- GIVEN RECORDS -

(** [compute_isolation_index] is unit-free in each metric: replacing a
    column [m] by [a * m + b] with [a > 0] (NaN cells stay NaN) changes
    neither whether the call raises nor any column of the result other
    than [m] itself: the z-scores and the index are the same. *)
Theorem isolation_index_affine_invariant (df : Frame.frame)
  (config : Frame.IsolationIndexConfig) (m : string) (a b : R) (Ha : 0 < a) :
  let df' := Transforms.map_col m (map (Transforms.affine_cell a b)) df in
  (forall e, Frame.compute_isolation_index df' config = Raise e <->
             Frame.compute_isolation_index df config = Raise e) /\
  (forall out out', Frame.compute_isolation_index df config = Ok out ->
     Frame.compute_isolation_index df' config = Ok out' ->
     forall c, c <> m -> Frame.get_col out' c = Frame.get_col out c).
Proof.
  intro df'.
  set (f := map (Transforms.affine_cell a b)).
  assert (Hlen : forall v, length (f v) = length v) by (intro; apply length_map).
  assert (Hz : forall v, Frame.zscore_col (f v) = Frame.zscore_col v)
    by (intro; now apply IndexExtraFacts.zscore_col_aff).
  pose proof (IndexExtraFacts.map_col_rel m f df) as Hr.
  pose proof (IndexExtraFacts.zm_rel m f Hz (Frame.metrics config) df df' [] Hr
                ltac:(intros k z Hk; discriminate Hk)) as Hzm.
  unfold Frame.compute_isolation_index.
  destruct (Frame.zscore_metrics (Frame.metrics config) df []) as [[o1 z1]|e1];
    destruct (Frame.zscore_metrics (Frame.metrics config) df' []) as [[o2 z2]|e2];
    try contradiction.
  - destruct Hzm as [-> [Ho Hzc]].
    rewrite (IndexExtraFacts.ws_rel _ _ _ _ _ Hzc).
    rewrite (IndexExtraFacts.rel_nrows m f Hlen o1 o2 Ho).
    destruct (Frame.weighted_sum (Frame.weights config) o1 z1 (Frame.Scalar 0)) as [idx|e].
    + split; [intro e; split; discriminate|].
      intros out out' H1 H2. injection H1 as <-. injection H2 as <-. intros c Hc.
      destruct (IndexExtraFacts.rel_get m f _ _ c
                  (IndexExtraFacts.rel_set m f o1 o2 (Frame.index_col config)
                     (Frame.acc_column idx (Frame.nrows o1)) Ho))
        as [E | [E _]]; [exact E | contradiction].
    + split; [reflexivity | intros out out' H1; discriminate].
  - subst e2. split; [reflexivity | intros out out' H1; discriminate].
Qed.
(** * Priority task manager (tarefa_prioridade.py)

    A shallow embedding of the three classes of the module:
    [Tarefa], [FilaTarefas] and [GerenciadorTarefas], and the proofs of
    the properties its specification states about them.

    Python objects are mutated in place and methods may print and raise.
    Every method is therefore a computation in a small monad that threads
    the receiver's state, collects the printed lines and propagates
    exceptions ([KeyError] of a dict subscript, [IndexError] of
    [list.pop]). *)

From stdpp Require Import gmap strings list sorting pretty.

Open Scope string_scope.
Open Scope list_scope.
Open Scope Z_scope.

(** ** The effect monad *)

Inductive excecao :=
  | KeyError (k : Z)
  | IndexError.

Inductive resultado (A : Type) :=
  | Retorno (a : A)
  | Levanta (e : excecao).
Arguments Retorno {A} a.
Arguments Levanta {A} e.

(** A method with receiver state [S]: result, receiver after the call,
    lines printed by the call. *)
Definition M (S A : Type) : Type := S → resultado A * S * list string.

Definition ret {S A} (a : A) : M S A := λ s, (Retorno a, s, []).

Definition bind {S A B} (c : M S A) (f : A → M S B) : M S B :=
  λ s, match c s with
       | (Retorno a, s', o) =>
           match f a s' with (r, s'', o') => (r, s'', o ++ o') end
       | (Levanta e, s', o) => (Levanta e, s', o)
       end.

Definition levantar {S A} (e : excecao) : M S A := λ s, (Levanta e, s, []).
Definition print {S} (linha : string) : M S unit := λ s, (Retorno tt, s, [linha]).
Definition ler {S} : M S S := λ s, (Retorno s, s, []).
Definition escrever {S} (s' : S) : M S unit := λ _, (Retorno tt, s', []).

Notation "'let*' x ':=' c 'in' k" := (bind c (λ x, k))
  (at level 10, x pattern, c at level 100, k at level 200,
   format "'[v' 'let*'  x  :=  c  'in'  '/' k ']'").

(** ** class Tarefa *)

Record Tarefa := MkTarefa {
  nome : string;
  descricao : string;
  prioridade : Z
}.

Definition nova_linha : string := String (Ascii.ascii_of_nat 10) EmptyString.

- WHAT THE TASK ASKS -
Go through the data and retype all of it exactly.

- FINAL ANSWER -
(** [compute_isolation_index] is unit-free in each metric: replacing a
    column [m] by [a * m + b] with [a > 0] (NaN cells stay NaN) changes
    neither whether the call raises nor any column of the result other
    than [m] itself: the z-scores and the index are the same. *)
Theorem isolation_index_affine_invariant (df : Frame.frame)
  (config : Frame.IsolationIndexConfig) (m : string) (a b : R) (Ha : 0 < a) :
  let df' := Transforms.map_col m (map (Transforms.affine_cell a b)) df in
  (forall e, Frame.compute_isolation_index df' config = Raise e <->
             Frame.compute_isolation_index df config = Raise e) /\
  (forall out out', Frame.compute_isolation_index df config = Ok out ->
     Frame.compute_isolation_index df' config = Ok out' ->
     forall c, c <> m -> Frame.get_col out' c = Frame.get_col out c).
Proof.
  intro df'.
  set (f := map (Transforms.affine_cell a b)).
  assert (Hlen : forall v, length (f v) = length v) by (intro; apply length_map).
  assert (Hz : forall v, Frame.zscore_col (f v) = Frame.zscore_col v)
    by (intro; now apply IndexExtraFacts.zscore_col_aff).
  pose proof (IndexExtraFacts.map_col_rel m f df) as Hr.
  pose proof (IndexExtraFacts.zm_rel m f Hz (Frame.metrics config) df df' [] Hr
                ltac:(intros k z Hk; discriminate Hk)) as Hzm.
  unfold Frame.compute_isolation_index.
  destruct (Frame.zscore_metrics (Frame.metrics config) df []) as [[o1 z1]|e1];
    destruct (Frame.zscore_metrics (Frame.metrics config) df' []) as [[o2 z2]|e2];
    try contradiction.
  - destruct Hzm as [-> [Ho Hzc]].
    rewrite (IndexExtraFacts.ws_rel _ _ _ _ _ Hzc).
    rewrite (IndexExtraFacts.rel_nrows m f Hlen o1 o2 Ho).
    destruct (Frame.weighted_sum (Frame.weights config) o1 z1 (Frame.Scalar 0)) as [idx|e].
    + split; [intro e; split; discriminate|].
      intros out out' H1 H2. injection H1 as <-. injection H2 as <-. intros c Hc.
      destruct (IndexExtraFacts.rel_get m f _ _ c
                  (IndexExtraFacts.rel_set m f o1 o2 (Frame.index_col config)
                     (Frame.acc_column idx (Frame.nrows o1)) Ho))
        as [E | [E _]]; [exact E | contradiction].
    + split; [reflexivity | intros out out' H1; discriminate].
  - subst e2. split; [reflexivity | intros out out' H1; discriminate].
Qed.
(** * Priority task manager (tarefa_prioridade.py)

    A shallow embedding of the three classes of the module:
    [Tarefa], [FilaTarefas] and [GerenciadorTarefas], and the proofs of
    the properties its specification states about them.

    Python objects are mutated in place and methods may print and raise.
    Every method is therefore a computation in a small monad that threads
    the receiver's state, collects the printed lines and propagates
    exceptions ([KeyError] of a dict subscript, [IndexError] of
    [list.pop]). *)

From stdpp Require Import gmap strings list sorting pretty.

Open Scope string_scope.
Open Scope list_scope.
Open Scope Z_scope.

(** ** The effect monad *)

Inductive excecao :=
  | KeyError (k : Z)
  | IndexError.

Inductive resultado (A : Type) :=
  | Retorno (a : A)
  | Levanta (e : excecao).
Arguments Retorno {A} a.
Arguments Levanta {A} e.

(** A method with receiver state [S]: result, receiver after the call,
    lines printed by the call. *)
Definition M (S A : Type) : Type := S → resultado A * S * list string.

Definition ret {S A} (a : A) : M S A := λ s, (Retorno a, s, []).

Definition bind {S A B} (c : M S A) (f : A → M S B) : M S B :=
  λ s, match c s with
       | (Retorno a, s', o) =>
           match f a s' with (r, s'', o') => (r, s'', o ++ o') end
       | (Levanta e, s', o) => (Levanta e, s', o)
       end.

Definition levantar {S A} (e : excecao) : M S A := λ s, (Levanta e, s, []).
Definition print {S} (linha : string) : M S unit := λ s, (Retorno tt, s, [linha]).
Definition ler {S} : M S S := λ s, (Retorno s, s, []).
Definition escrever {S} (s' : S) : M S unit := λ _, (Retorno tt, s', []).

Notation "'let*' x ':=' c 'in' k" := (bind c (λ x, k))
  (at level 10, x pattern, c at level 100, k at level 200,
   format "'[v' 'let*'  x  :=  c  'in'  '/' k ']'").

(** ** class Tarefa *)

Record Tarefa := MkTarefa {
  nome : string;
  descricao : string;
  prioridade : Z
}.

Definition nova_linha : string := String (Ascii.ascii_of_nat 10) EmptyString.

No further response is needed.